== To do ==
Scan the entries below for the word "again" and copy every line in which it occurs.

== Data extracts ==
(** A click on row [index] of the rendered list:
    [onClick={() => handleAttendanceChange(index, !record.present)}], where
    [record] is the element the row was rendered from. [None] also when the
    list has no such row. *)
Definition clickRow (index : nat) (s : state) : option state :=
  match attendanceRecords s !! index with
  | Some record => handleAttendanceChange index (negb (present record)) s
  | None => None
  end.

(** Checkbox changes one after the other; [None] when one of them throws. *)
Fixpoint toggles (ts : list (nat * bool)) (s : state) : option state :=
  match ts with
  | [] => Some s
  | (index, checked) :: ts' =>
      s' ← handleAttendanceChange index checked s; toggles ts' s'
  end.

(** Two people loaded, the first of two dates selected. *)
Definition john : AttendanceData :=
  {| person_name := "Doe, John";
     attendance := {[ "7/20/2025" := true; "7/13/2025" := false ]} |}.

Definition two_people : state :=
  fetchAttendanceData
    (Replied 200 (Some {| dates := ["7/20/2025"; "7/13/2025"];
                          attendanceData := [Sample.jane; john] |}))
    initial.

(** The sample state after a refresh whose reply has no dates and no
    people: the view and the selected date are kept, the matrix is empty. *)
Definition after_empty_refresh : state :=
  fetchAttendanceData
    (Replied 200 (Some {| dates := []; attendanceData := [] |}))
    Sample.loaded.

End Session.

(** ** Administration of the whitelist ([auth-config.ts], [UserManagement.tsx]) *)
Module AuthAdmin.
Import Auth.

(** [addAuthorizedEmail]: the boolean returned, the collection and the cache
    afterwards. [addDoc_ok] tells whether [addDoc] resolves, [id] is the
    identifier Firestore gives the new document and [now] is [new Date()]. *)
Definition addAuthorizedEmail (fs : firestore) (addDoc_ok : bool) (id : string)
    (now : Z) (email addedBy : string) (users : list doc) (c : cache)
    : bool * list doc * cache :=
  if bool_decide (email = "") then (false, users, c)
  else if getDocs_ok fs then
    match filter (λ d, doc_email d = toLowerCase email) users with
    | _ :: _ => (false, users, c)
    | [] =>
        if addDoc_ok then
          (true, users ++ [mkDoc id (toLowerCase email) addedBy now], mkCache [] 0)
        else (false, users, c)
    end
  else (false, users, c).

(** What the two operations keep: stored addresses are lower case and
    pairwise distinct, and document identifiers are pairwise distinct. *)
Definition store_ok (users : list doc) : Prop :=
  Forall (λ d, toLowerCase (doc_email d) = doc_email d) users
  ∧ NoDup (map doc_email users)
  ∧ NoDup (map doc_id users).

(** What the alert of the component can hold. *)
Inductive alert :=
  | Notice (n : notice)
  | MayAlreadyBeAuthorized (email : string) (* "Failed to add ... It may already be authorized." *)
  | FailedToAdd (email : string).           (* "Failed to add ... Please try again." *)

(** All [useState] cells of [UserManagement]. *)
Record panel := mkPanel {
  authorizedEmails : list string;
  loading : bool;
  error : option alert;
  newEmail : string;
  isAdding : bool;
  isRemoving : option string;
  addSuccess : bool;
  removeSuccess : bool
}.

(** [!newEmail.trim()] on ASCII text: nothing but white space. *)
Definition blank (s : string) : bool := DateDisplay.only_whitespace s.

(** [handleAddEmail] of a component mounted with [currentUserEmail],
    followed to the end of the reload it starts on success; [added] is
    [new Date()] in [addAuthorizedEmail] and [now] is [Date.now()] in the
    reload. *)
Definition handleAddEmail (currentUserEmail : string) (fs : firestore)
    (addDoc_ok : bool) (id : string) (added now : Z) (users : list doc)
    (c : cache) (p : panel) : panel * list doc * cache :=
  if blank (newEmail p) then (p, users, c)
  else
    let '(success, users', c') :=
      addAuthorizedEmail fs addDoc_ok id added (newEmail p) currentUserEmail
        users c in
    if success then
      let '(emails, c'') := getAuthorizedEmails now fs users' c' in
      ({| authorizedEmails := emails; loading := false; error := None;
          newEmail := ""; isAdding := false; isRemoving := isRemoving p;
          addSuccess := true; removeSuccess := removeSuccess p |},
       users', c'')
    else
      ({| authorizedEmails := authorizedEmails p; loading := loading p;
          error := Some (MayAlreadyBeAuthorized (newEmail p));
          newEmail := newEmail p; isAdding := false;
          isRemoving := isRemoving p; addSuccess := false;
          removeSuccess := removeSuccess p |},
       users', c').

End AuthAdmin.

(** ** The sign-in gate of the authenticated app *)
Module Gate.
Import Auth.

Inductive gate_error :=
  | NotAuthorized   (* "You are not authorized to access this application." *)
  | CheckFailed.    (* "Error checking authorization. Please try again later." *)

(** The authentication cells of [App]; a signed-in user is reduced to the
    [email] of the Firebase [User], which may be null. *)
Record cells := mkCells {
  user : option (option string);
  authLoading : bool;
  authError : option gate_error;
  isAuthorized : bool
}.

(** What one run of the listener calls besides the setters. *)
Record calls := mkCalls {
  fetchAttendanceData_called : bool;
  signOut_called : bool
}.

(** The listener passed to [auth.onAuthStateChanged], for one change of the
    signed-in user. [fetchAttendanceData] catches its own errors;
    [signOut_ok] tells whether [signOut] resolves. *)
Definition onAuthStateChanged (currentUser : option (option string)) (now : Z)
    (fs : firestore) (signOut_ok : bool) (users : list doc) (c : cache)
    (g : cells) : cells * cache * calls :=
  match currentUser with
  | None =>
      (mkCells None false (authError g) (isAuthorized g), c, mkCalls false false)
  | Some email =>
      let '(authorized, c') := isUserAuthorized now fs users c email in
      if authorized then
        (mkCells currentUser false (authError g) true, c', mkCalls true false)
      else if signOut_ok then
        (mkCells currentUser false (Some NotAuthorized) false, c',
         mkCalls false true)
      else
        (mkCells currentUser false (Some CheckFailed) false, c',
         mkCalls false true)
  end.

End Gate.

(** * Properties *)

(** ** [findIndex] and strict equality *)

Lemma strict_eq_str_true x s : strict_eq_str x s = true ↔ x = Some (VStr s).
Proof.
  destruct x as [[t|b]|]; simpl; try (split; [done | congruence]).
  rewrite bool_decide_eq_true. split; [by intros -> | congruence].
Qed.

Lemma strict_eq_str_refl s : strict_eq_str (Some (VStr s)) s = true.
Proof. by apply strict_eq_str_true. Qed.
(** * Chess_Mania: the rules engine of chessmaniapygame.py

    A shallow embedding of the [Piece] and [Board] classes (move
    generation, [make_move], check detection, legality filtering, terminal
    states), of [ChessGame] (clicks, drags, end of game) and of the event
    dispatch of [main], with the properties the specification states about
    them and further properties of the code.

    Integers are Python integers ([Z]); the grid is a list of rows, each a
    list of optional pieces, subscripted as Python subscripts lists
    (negative subscripts count from the end, anything else out of range
    raises [IndexError]).  [make_move] mutates the board it is called on and
    can raise half-way, so it is written in a state-and-exception monad. *)

From Stdlib Require Import ZArith Lia Bool List.
From stdpp Require Import base tactics option list strings.

Local Open Scope Z_scope.

(** ** Python lists and exceptions *)

Module Py.

Inductive exn : Type := IndexError | AttributeError.

Inductive result (A : Type) : Type :=
| Ok (a : A)
| Raise (e : exn).
Global Arguments Ok {A} a.
Global Arguments Raise {A} e.

(** The position a subscript [i] denotes in a list of length [len]. *)
Definition norm_index (len : nat) (i : Z) : option nat :=
  if (0 <=? i) && (i <? Z.of_nat len) then Some (Z.to_nat i)
  else if (i <? 0) && (- Z.of_nat len <=? i) then Some (Z.to_nat (Z.of_nat len + i))
  else None.

(** [l[i]] *)
Definition getitem {A} (l : list A) (i : Z) : result A :=
  match norm_index (length l) i with
  | Some n => match l !! n with Some x => Ok x | None => Raise IndexError end
  | None => Raise IndexError
  end.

== Response to the exercise ==
  | FailedToAdd (email : string).           (* "Failed to add ... Please try again." *)
  | CheckFailed.    (* "Error checking authorization. Please try again later." *)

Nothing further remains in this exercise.